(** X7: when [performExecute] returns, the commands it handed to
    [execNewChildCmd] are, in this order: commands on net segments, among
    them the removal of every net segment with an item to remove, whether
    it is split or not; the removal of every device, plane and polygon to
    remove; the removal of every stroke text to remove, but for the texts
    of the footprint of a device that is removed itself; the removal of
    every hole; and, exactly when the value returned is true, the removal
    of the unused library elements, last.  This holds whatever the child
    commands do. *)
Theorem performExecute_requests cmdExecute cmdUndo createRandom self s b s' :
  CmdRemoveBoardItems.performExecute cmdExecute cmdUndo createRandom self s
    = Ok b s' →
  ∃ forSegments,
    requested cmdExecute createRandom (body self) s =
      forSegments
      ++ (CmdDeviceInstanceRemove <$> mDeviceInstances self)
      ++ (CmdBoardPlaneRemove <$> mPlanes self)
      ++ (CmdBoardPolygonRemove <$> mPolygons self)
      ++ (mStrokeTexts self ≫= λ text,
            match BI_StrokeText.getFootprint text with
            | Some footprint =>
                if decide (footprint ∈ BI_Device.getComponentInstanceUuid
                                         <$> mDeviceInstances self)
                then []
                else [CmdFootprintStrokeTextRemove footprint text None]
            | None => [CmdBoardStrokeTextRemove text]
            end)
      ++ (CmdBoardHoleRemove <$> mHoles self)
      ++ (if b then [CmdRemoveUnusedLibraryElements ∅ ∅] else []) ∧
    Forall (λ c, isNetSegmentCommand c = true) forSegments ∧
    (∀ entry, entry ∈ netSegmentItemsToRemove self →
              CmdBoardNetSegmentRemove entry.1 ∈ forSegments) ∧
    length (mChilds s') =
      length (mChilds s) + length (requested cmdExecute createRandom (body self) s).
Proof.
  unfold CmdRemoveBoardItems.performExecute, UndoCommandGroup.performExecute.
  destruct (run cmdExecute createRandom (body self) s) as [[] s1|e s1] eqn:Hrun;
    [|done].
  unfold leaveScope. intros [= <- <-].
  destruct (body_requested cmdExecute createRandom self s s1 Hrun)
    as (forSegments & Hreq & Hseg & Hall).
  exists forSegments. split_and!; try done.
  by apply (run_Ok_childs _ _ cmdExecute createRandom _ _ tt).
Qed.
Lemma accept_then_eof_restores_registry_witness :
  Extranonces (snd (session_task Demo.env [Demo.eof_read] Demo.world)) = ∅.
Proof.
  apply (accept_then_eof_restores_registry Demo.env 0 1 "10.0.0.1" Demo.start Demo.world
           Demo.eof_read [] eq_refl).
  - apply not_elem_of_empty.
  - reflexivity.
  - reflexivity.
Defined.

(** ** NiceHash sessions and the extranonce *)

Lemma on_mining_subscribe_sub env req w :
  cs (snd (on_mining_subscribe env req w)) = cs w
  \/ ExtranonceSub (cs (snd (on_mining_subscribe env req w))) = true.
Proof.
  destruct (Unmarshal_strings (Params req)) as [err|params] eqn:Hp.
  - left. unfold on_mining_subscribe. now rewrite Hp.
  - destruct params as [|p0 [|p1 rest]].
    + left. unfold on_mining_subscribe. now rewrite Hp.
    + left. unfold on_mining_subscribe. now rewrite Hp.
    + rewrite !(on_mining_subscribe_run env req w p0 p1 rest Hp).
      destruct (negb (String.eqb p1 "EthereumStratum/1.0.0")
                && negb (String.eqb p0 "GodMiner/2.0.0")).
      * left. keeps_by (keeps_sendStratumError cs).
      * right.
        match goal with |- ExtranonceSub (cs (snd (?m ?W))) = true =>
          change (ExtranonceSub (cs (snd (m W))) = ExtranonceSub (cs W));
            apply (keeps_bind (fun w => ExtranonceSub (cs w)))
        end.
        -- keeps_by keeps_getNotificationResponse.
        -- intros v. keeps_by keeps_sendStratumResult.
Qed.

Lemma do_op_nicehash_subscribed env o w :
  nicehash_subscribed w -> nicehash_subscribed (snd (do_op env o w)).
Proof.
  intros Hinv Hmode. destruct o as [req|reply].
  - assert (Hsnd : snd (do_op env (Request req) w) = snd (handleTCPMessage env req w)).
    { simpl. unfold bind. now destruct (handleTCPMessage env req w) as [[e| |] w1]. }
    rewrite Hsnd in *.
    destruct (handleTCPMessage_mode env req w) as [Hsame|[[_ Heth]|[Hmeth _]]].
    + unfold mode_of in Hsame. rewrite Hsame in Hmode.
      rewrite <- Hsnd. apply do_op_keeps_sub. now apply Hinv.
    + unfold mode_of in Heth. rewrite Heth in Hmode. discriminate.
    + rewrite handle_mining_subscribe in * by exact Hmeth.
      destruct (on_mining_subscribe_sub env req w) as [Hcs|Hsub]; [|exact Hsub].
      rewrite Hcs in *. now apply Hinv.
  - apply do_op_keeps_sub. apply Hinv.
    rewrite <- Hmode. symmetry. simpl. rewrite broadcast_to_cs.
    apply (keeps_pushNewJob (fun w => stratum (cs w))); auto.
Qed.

INSTRUCTIONS FOR THE TASK:
Could you reproduce every record exactly as written?

TASK SOLUTION:
(** X7: when [performExecute] returns, the commands it handed to
    [execNewChildCmd] are, in this order: commands on net segments, among
    them the removal of every net segment with an item to remove, whether
    it is split or not; the removal of every device, plane and polygon to
    remove; the removal of every stroke text to remove, but for the texts
    of the footprint of a device that is removed itself; the removal of
    every hole; and, exactly when the value returned is true, the removal
    of the unused library elements, last.  This holds whatever the child
    commands do. *)
Theorem performExecute_requests cmdExecute cmdUndo createRandom self s b s' :
  CmdRemoveBoardItems.performExecute cmdExecute cmdUndo createRandom self s
    = Ok b s' →
  ∃ forSegments,
    requested cmdExecute createRandom (body self) s =
      forSegments
      ++ (CmdDeviceInstanceRemove <$> mDeviceInstances self)
      ++ (CmdBoardPlaneRemove <$> mPlanes self)
      ++ (CmdBoardPolygonRemove <$> mPolygons self)
      ++ (mStrokeTexts self ≫= λ text,
            match BI_StrokeText.getFootprint text with
            | Some footprint =>
                if decide (footprint ∈ BI_Device.getComponentInstanceUuid
                                         <$> mDeviceInstances self)
                then []
                else [CmdFootprintStrokeTextRemove footprint text None]
            | None => [CmdBoardStrokeTextRemove text]
            end)
      ++ (CmdBoardHoleRemove <$> mHoles self)
      ++ (if b then [CmdRemoveUnusedLibraryElements ∅ ∅] else []) ∧
    Forall (λ c, isNetSegmentCommand c = true) forSegments ∧
    (∀ entry, entry ∈ netSegmentItemsToRemove self →
              CmdBoardNetSegmentRemove entry.1 ∈ forSegments) ∧
    length (mChilds s') =
      length (mChilds s) + length (requested cmdExecute createRandom (body self) s).
Proof.
  unfold CmdRemoveBoardItems.performExecute, UndoCommandGroup.performExecute.
  destruct (run cmdExecute createRandom (body self) s) as [[] s1|e s1] eqn:Hrun;
    [|done].
  unfold leaveScope. intros [= <- <-].
  destruct (body_requested cmdExecute createRandom self s s1 Hrun)
    as (forSegments & Hreq & Hseg & Hall).
  exists forSegments. split_and!; try done.
  by apply (run_Ok_childs _ _ cmdExecute createRandom _ _ tt).
Qed.
Lemma accept_then_eof_restores_registry_witness :
  Extranonces (snd (session_task Demo.env [Demo.eof_read] Demo.world)) = ∅.
Proof.
  apply (accept_then_eof_restores_registry Demo.env 0 1 "10.0.0.1" Demo.start Demo.world
           Demo.eof_read [] eq_refl).
  - apply not_elem_of_empty.
  - reflexivity.
  - reflexivity.
Defined.

(** ** NiceHash sessions and the extranonce *)

Lemma on_mining_subscribe_sub env req w :
  cs (snd (on_mining_subscribe env req w)) = cs w
  \/ ExtranonceSub (cs (snd (on_mining_subscribe env req w))) = true.
Proof.
  destruct (Unmarshal_strings (Params req)) as [err|params] eqn:Hp.
  - left. unfold on_mining_subscribe. now rewrite Hp.
  - destruct params as [|p0 [|p1 rest]].
    + left. unfold on_mining_subscribe. now rewrite Hp.
    + left. unfold on_mining_subscribe. now rewrite Hp.
    + rewrite !(on_mining_subscribe_run env req w p0 p1 rest Hp).
      destruct (negb (String.eqb p1 "EthereumStratum/1.0.0")
                && negb (String.eqb p0 "GodMiner/2.0.0")).
      * left. keeps_by (keeps_sendStratumError cs).
      * right.
        match goal with |- ExtranonceSub (cs (snd (?m ?W))) = true =>
          change (ExtranonceSub (cs (snd (m W))) = ExtranonceSub (cs W));
            apply (keeps_bind (fun w => ExtranonceSub (cs w)))
        end.
        -- keeps_by keeps_getNotificationResponse.
        -- intros v. keeps_by keeps_sendStratumResult.
Qed.

Lemma do_op_nicehash_subscribed env o w :
  nicehash_subscribed w -> nicehash_subscribed (snd (do_op env o w)).
Proof.
  intros Hinv Hmode. destruct o as [req|reply].
  - assert (Hsnd : snd (do_op env (Request req) w) = snd (handleTCPMessage env req w)).
    { simpl. unfold bind. now destruct (handleTCPMessage env req w) as [[e| |] w1]. }
    rewrite Hsnd in *.
    destruct (handleTCPMessage_mode env req w) as [Hsame|[[_ Heth]|[Hmeth _]]].
    + unfold mode_of in Hsame. rewrite Hsame in Hmode.
      rewrite <- Hsnd. apply do_op_keeps_sub. now apply Hinv.
    + unfold mode_of in Heth. rewrite Heth in Hmode. discriminate.
    + rewrite handle_mining_subscribe in * by exact Hmeth.
      destruct (on_mining_subscribe_sub env req w) as [Hcs|Hsub]; [|exact Hsub].
      rewrite Hcs in *. now apply Hinv.
  - apply do_op_keeps_sub. apply Hinv.
    rewrite <- Hmode. symmetry. simpl. rewrite broadcast_to_cs.
    apply (keeps_pushNewJob (fun w => stratum (cs w))); auto.
Qed.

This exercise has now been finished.